DeKalb County’s district attorney cannot sue the county’s magistrate judges to resolve a long-running dispute involving hearings to determine if there are grounds to justify a suspect’s arrest and detention, the Georgia Supreme Court ruled Monday.
Chief Justice Carol Hunstein, writing for a unanimous court, said the district attorney’s lawsuit must be dismissed because the case is not an “actual controversy.” Magistrate judges are neutral decision-makers, not adversaries to the prosecution, the ruling said.
The dispute involves whether hearsay evidence alone can be enough to establish probable cause to justify criminal charges against a jailed defendant who has yet to be indicted by a grand jury. Hearsay evidence involves a police officer testifying what witnesses had said to him or her about an alleged crime. DeKalb’s magistrates have required prosecutors to present other evidence to corroborate hearsay testimony.
Without a judge’s finding of probable cause, a defendant must be released from custody.

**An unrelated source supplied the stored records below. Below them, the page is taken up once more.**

(* ===== verification/AcsTransferFacts.v ===== *)
(** * AcsTransferFacts: what holds of the file transfers of the plugin

    Every callback keeps the identity of the instances ([ext]) and the plugin
    well formed ([wf]); the properties are the exact condition of undefined
    behaviour, the delay that is armed and the index of a vendor file. *)

From Stdlib Require Import ZArith Lia Ascii.
From stdpp Require Import base list strings.
From S2P Require Import Prelude CString AcsTransfer.

Module AcsTransferFacts.
Import CString AcsTransfer.

Section Facts.

Context {L : library}.

(** ** What the callbacks leave alone *)

(** The identity of an instance *)
Definition ident (t : transfer) : nat * Z * string * option string * bool :=
  (addr t, index t, commandKey t, fileType t, isDownload t).

(** What only the adapter changes *)
Definition full_ident (t : transfer) : (nat * Z * string * option string * bool) * Z :=
  (ident t, subscriptionId t).

(** No instance appears, none changes its key, no address and no index is used
    again. *)
Record ext_by {B} (key : transfer -> B) (w w' : plugin) : Prop := {
  ext_ident : map key (objs w') `sublist_of` map key (objs w);
  ext_next : (next w <= next w')%nat;
  ext_last : last_index w' = last_index w;
}.

Notation ext := (ext_by full_ident).
Notation ext0 := (ext_by ident).

#[export] Instance ext_preorder {B} (key : transfer -> B) : PreOrder (ext_by key).
Proof.
  split; [by intros w|]. intros w1 w2 w3 [] []. constructor; [by etrans|lia|congruence].
Qed.

Lemma ext_weaken w w' : ext w w' -> ext0 w w'.
Proof.
  intros [H H1 H2]. constructor; [|done|done].
  assert (E : forall l, map ident l = map fst (map full_ident l)) by (intros l; by rewrite map_map).
  rewrite !E. by apply fmap_sublist.
Qed.

Lemma map_alter {A} (g : transfer -> A) a f l : (forall t, g (f t) = g t) -> map g (alter a f l) = map g l.
Proof.
  intros H. unfold alter. rewrite map_map. apply map_ext. intros t. by destruct (Nat.eqb (addr t) a).
Qed.

Lemma ext_same {B} (key : transfer -> B) w w' :
  map key (objs w') = map key (objs w) -> (next w <= next w')%nat -> last_index w' = last_index w ->
  ext_by key w w'.
Proof. intros E ? ?. constructor; [by rewrite E|done..]. Qed.

(** A step that leaves the instances and the counters alone. *)
Lemma ext_frame {B} (key : transfer -> B) w w1 w2 :
  ext_by key w w1 -> objs w2 = objs w1 -> next w2 = next w1 -> last_index w2 = last_index w1 ->
  ext_by key w w2.
Proof. intros [] E1 E2 E3. constructor; by rewrite ?E1, ?E2, ?E3. Qed.

Lemma ext_trans_apply t u w : ext w (trans_apply t u w).
Proof. apply ext_same; try done. simpl. destruct (accepts _); [by rewrite map_alter|done]. Qed.

Lemma ext_bus_set u t w : ext w (bus_set u t w).
Proof. apply ext_same; try done. simpl. by rewrite map_alter. Qed.

Lemma ext_update_transfer_obj p st t1 t2 f w : ext w (update_transfer_obj p st t1 t2 f w).
Proof. unfold update_transfer_obj. repeat case_goal; try done. apply ext_trans_apply. Qed.

Lemma ext_transfer_update_status i st t1 t2 c r w : ext w (transfer_update_status i st t1 t2 c r w).
Proof. unfold transfer_update_status. case_goal; [apply ext_trans_apply|done]. Qed.

Lemma ext_run_task_script e f s w : ext w (filetransfer_run_task e f s w).1.
Proof. unfold filetransfer_run_task. simpl. by destruct (proc_ok e). Qed.

Lemma ext_download_finished e i w : ext w (filetransfer_download_finished e i w).
Proof. unfold filetransfer_download_finished. repeat case_goal; try done; apply ext_run_task_script. Qed.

Mableton attorney Ben Goldberg, who represents the magistrate judges, said, “We’re definitely satisfied and gratified.” The magistrates, he added, had already agreed to find probable cause based solely on hearsay testimony “so long as it is credible, reliable, probative and relevant.”
When then-DeKalb DA Gwen Keyes Fleming initially filed suit, she said magistrates can find probable cause through hearsay testimony alone. The judges’ requirements for additional evidence had required sexual assault victims to give unnecessary testimony at probable cause hearings, Fleming told The Atlanta Journal-Constitution. In court filings, the county’s magistrate judges responded they did not want their court to be a “rubber stamp” for the district attorney’s office.
In a concurring opinion to Monday’s ruling, Justice David Nahmias said he agreed with the outcome but understood the prosecution’s frustrations. The county’s magistrates are “plainly wrong under the rules and precedents that are binding on those judges,” he said, suggesting the General Assembly could amend the law to allow prosecutors to appeal evidentiary rulings by magistrate judges.
In a statement issued Monday, DeKalb DA Robert James said he accepts and respects the state Supreme Court’s opinion.